▶ **What to do**: Please reproduce every record, keeping each one exactly as written.

[Collected data entries]

(** C11: revocation is immediate: after [revokeNode], the next tick of the node's connection
    sends nothing and claims nothing, closes the socket with code 4001 and takes the
    connection and its interval out of the table; and from then on the node's hello is refused
    whatever token it carries. *)
Theorem revokeNode_cuts_off {HK : Honker} {PF : Platform} {ZP : Zod} node actor c ws s w1 :
  is_open (hw_hub s) ws = true -> hs_connections (hw_hub s) !! node = Some c -> cn_ws c = ws ->
  revokeNode node actor (hw_world s) = (Ok tt, w1) ->
  let s' := (drainNode node ws (mkHubWorld w1 (hw_hub s))).2 in
  tables_are (w_hk w1)
    (alter (fun o => o <| so_ready := SClosing |> <| so_closeCode := Some 4001 |>) ws (hs_sockets (hw_hub s)))
    (delete node (hs_connections (hw_hub s))) (delete (cn_consumer c) (hs_consumers (hw_hub s))) s' /\
  forall token, exists reason, verifyNodeAuth node token w1 = (Ok (AuthNo reason), w1).
Proof.
  intros Ho Hc Hws Hr s'. split; [|intros token; by eapply revoked_refused].
  subst s'. rewrite (drainNode_unauthorized node c ws); [|done..|by eapply revoked_unauthorized].
  pose proof (deregisterNode_tables node c (close_socket ws 4001 (mkHubWorld w1 (hw_hub s))).2 Hc) as H.
  cbn in H. match type of H with tables_are _ ?m _ _ _ => replace m with
    (alter (fun o => o <| so_ready := SClosing |> <| so_closeCode := Some 4001 |>) ws (hs_sockets (hw_hub s))) in H;
    [exact H|] end.
  apply map_eq. intros i. destruct (decide (ws = i)) as [->|]; [|by rewrite !lookup_alter_ne].
  rewrite !lookup_alter_eq. unfold is_open in Ho. destruct (hs_sockets (hw_hub s) !! i) as [o|]; [|done].
  cbn. by rewrite Ho.
Qed.

(** C24: a deleted node's tasks outlive it: [deleteNode] removes the node's rows of the log but not its
    waiting jobs, so an agent that is provisioned later under the same name is sent every task
    that waited for the deleted node, with the parameters of the time, and the log knows none
    of them. *)
Theorem deleted_node_queue_survives {HK : Honker} {HS : HonkerSpec} {PF : Platform} {ZP : Zod}
    node actor by_ force token c w w1 w2 s frames :
  deleteNode node actor force w = (Ok tt, w1) -> provisionNode node by_ w1 = (Ok token, w2) ->
  w_hk (hw_world s) = w_hk w2 -> serving node c s ->
  Forall2 decodes (take 20 (pending (w_hk w) (node_queue node))) frames ->
  (forall t, t ∈ tasks w1 -> t_node t <> node) /\
  exists s', drainNode node (cn_ws c) s = (Ok tt, s') /\
    sent_on (cn_ws c) s' = sent_on (cn_ws c) s ++ frames.
Proof.
  intros Hd Hp Hq Hs Hf. split; [by eapply deleteNode_log|].
  pose proof (deleteNode_hk (w_hk w) node actor force w eq_refl) as H1. rewrite Hd in H1. cbn in H1.
  pose proof (provisionNode_hk (w_hk w1) node by_ w1 eq_refl) as H2. rewrite Hp in H2. cbn in H2.
  unfold hk_is in *. destruct (drainNode_run node c s frames Hs) as (s' & Hr & Hse & _).
  { unfold waiting. rewrite Hq, H2, H1. exact Hf. }
  exists s'. split; [done|]. apply (sent_sent_on node); [apply Hs|done].
Qed.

▶ **Response**:
(** C11: revocation is immediate: after [revokeNode], the next tick of the node's connection
    sends nothing and claims nothing, closes the socket with code 4001 and takes the
    connection and its interval out of the table; and from then on the node's hello is refused
    whatever token it carries. *)
Theorem revokeNode_cuts_off {HK : Honker} {PF : Platform} {ZP : Zod} node actor c ws s w1 :
  is_open (hw_hub s) ws = true -> hs_connections (hw_hub s) !! node = Some c -> cn_ws c = ws ->
  revokeNode node actor (hw_world s) = (Ok tt, w1) ->
  let s' := (drainNode node ws (mkHubWorld w1 (hw_hub s))).2 in
  tables_are (w_hk w1)
    (alter (fun o => o <| so_ready := SClosing |> <| so_closeCode := Some 4001 |>) ws (hs_sockets (hw_hub s)))
    (delete node (hs_connections (hw_hub s))) (delete (cn_consumer c) (hs_consumers (hw_hub s))) s' /\
  forall token, exists reason, verifyNodeAuth node token w1 = (Ok (AuthNo reason), w1).
Proof.
  intros Ho Hc Hws Hr s'. split; [|intros token; by eapply revoked_refused].
  subst s'. rewrite (drainNode_unauthorized node c ws); [|done..|by eapply revoked_unauthorized].
  pose proof (deregisterNode_tables node c (close_socket ws 4001 (mkHubWorld w1 (hw_hub s))).2 Hc) as H.
  cbn in H. match type of H with tables_are _ ?m _ _ _ => replace m with
    (alter (fun o => o <| so_ready := SClosing |> <| so_closeCode := Some 4001 |>) ws (hs_sockets (hw_hub s))) in H;
    [exact H|] end.
  apply map_eq. intros i. destruct (decide (ws = i)) as [->|]; [|by rewrite !lookup_alter_ne].
  rewrite !lookup_alter_eq. unfold is_open in Ho. destruct (hs_sockets (hw_hub s) !! i) as [o|]; [|done].
  cbn. by rewrite Ho.
Qed.

(** C24: a deleted node's tasks outlive it: [deleteNode] removes the node's rows of the log but not its
    waiting jobs, so an agent that is provisioned later under the same name is sent every task
    that waited for the deleted node, with the parameters of the time, and the log knows none
    of them. *)
Theorem deleted_node_queue_survives {HK : Honker} {HS : HonkerSpec} {PF : Platform} {ZP : Zod}
    node actor by_ force token c w w1 w2 s frames :
  deleteNode node actor force w = (Ok tt, w1) -> provisionNode node by_ w1 = (Ok token, w2) ->
  w_hk (hw_world s) = w_hk w2 -> serving node c s ->
  Forall2 decodes (take 20 (pending (w_hk w) (node_queue node))) frames ->
  (forall t, t ∈ tasks w1 -> t_node t <> node) /\
  exists s', drainNode node (cn_ws c) s = (Ok tt, s') /\
    sent_on (cn_ws c) s' = sent_on (cn_ws c) s ++ frames.
Proof.
  intros Hd Hp Hq Hs Hf. split; [by eapply deleteNode_log|].
  pose proof (deleteNode_hk (w_hk w) node actor force w eq_refl) as H1. rewrite Hd in H1. cbn in H1.
  pose proof (provisionNode_hk (w_hk w1) node by_ w1 eq_refl) as H2. rewrite Hp in H2. cbn in H2.
  unfold hk_is in *. destruct (drainNode_run node c s frames Hs) as (s' & Hr & Hse & _).
  { unfold waiting. rewrite Hq, H2, H1. exact Hf. }
  exists s'. split; [done|]. apply (sent_sent_on node); [apply Hs|done].
Qed.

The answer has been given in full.